The training drill, called a functional tabletop exercise, was funded by roughly $70,000 in Homeland Security money. About 150 people from local, state and federal organizations, including hospitals, the local railroad lines and private organizations, participated yesterday.
"We're hoping if an incident of this magnitude happens, we'd be able to draw on the training and knowledge we gained from this," District Fire Chief Frank D. DiLiddo III. "We do come away from this with valuable information."
Working with a private consulting firm, District Fire Chief Walter C. Giard and police Lt. William A. Trotta scripted yesterday's drill. But safety responders didn't know what was going to happen beforehand and received updates throughout the roughly six-hour drill.
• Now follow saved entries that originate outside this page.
Lemma insert_loop_find fuel reg p t k s i :
  freemem s = p ++ t ++ replicate (S k) Region_empty -> Forall (fun f => start f < end_ f) t ->
  i = Z.of_nat (length p) -> (length t < fuel)%nat ->
  insert_loop fuel reg i s =
    (reserve_region (to_pregion reg) ;;; set_freemem (i + Z.of_nat (length t)) reg ;;; ret true) s.
Proof.
  revert p t i. induction fuel as [|fuel IH]; intros p t i Hf Ht Hi Hlen; [lia|]. cbn [insert_loop].
  rewrite (bind_ok _ _ s (p ++ t ++ replicate (S k) Region_empty) s) by (unfold gets; by rewrite Hf).
  rewrite !length_app, length_replicate. destruct (Z.ltb_spec i (Z.of_nat (length p + (length t + S k)))); [|lia].
  unfold get_freemem. rewrite bind_assoc, (bind_ok _ _ s (p ++ t ++ replicate (S k) Region_empty) s) by
    (unfold gets; by rewrite Hf).
  destruct t as [|f t]; cbn [app replicate].
  - rewrite array_get_app by done. rewrite (bind_ok _ _ s Region_empty s) by done. cbn [is_empty].
    change (start Region_empty =? end_ Region_empty) with true. cbn [length]. by rewrite Z.add_0_r.
  - rewrite array_get_app by done. rewrite (bind_ok _ _ s f s) by done.
    apply Forall_cons in Ht as [Hf1 Ht]. unfold is_empty. destruct (Z.eqb_spec (start f) (end_ f)); [lia|].
    rewrite (IH (p ++ [f]) t); [|by rewrite <- app_assoc|done|rewrite length_app; cbn; lia|cbn in Hlen; lia].
    cbn [length]. replace (i + 1 + Z.of_nat (length t)) with (i + Z.of_nat (S (length t))) by lia. done.
Qed.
Students from Durfee High School in Fall River did live newscasts about the situation projected onto a screen in the main room.
The city has plans to respond to a major catastrophe, officials said. The drill put the plans to the test.
"The exercise will reveal the shortfalls," said Lt. Trotta, the department's Homeland Security coordinator. "Once we find the shortfalls, we revisit our plan and we rewrite the sections that need improvement."
The city needs to know the amount of resources available to it and how fast it can respond.
"We never wait for the event to happen to try to answer these questions," Lt. Trotta said. "The eleventh hour is not the time to get acquainted."
Police Sgt. Kerry F. Hazelhurst, the police spokesman, said he would release information to the media to notify people about what was happening. The training exercises with large-scale terrorist attacks are conducted in communities across the country since the Sept. 11 attacks.
"We have to train annually on these types of disasters," he said. "We have to be prepared and all agencies involved have to be on the same page."
Edward McNamara, executive director of the Central Massachusetts Emergency Medical Services Corp., said a tabletop drill in which a fictitious dirty bomb was set off in Worcester and West Boylston took place last week.
Tabletops drills eventually turn into life-size drills, and one will occur this summer, he said.
Nicole Valentine, director of emergency services for American Red Cross of Central Massachusetts, said her agency would be called on to provide food, cots, blankets and other necessities for responders and victims.
Many officials interviewed yesterday also said the drill helps people get to know each other before and disaster.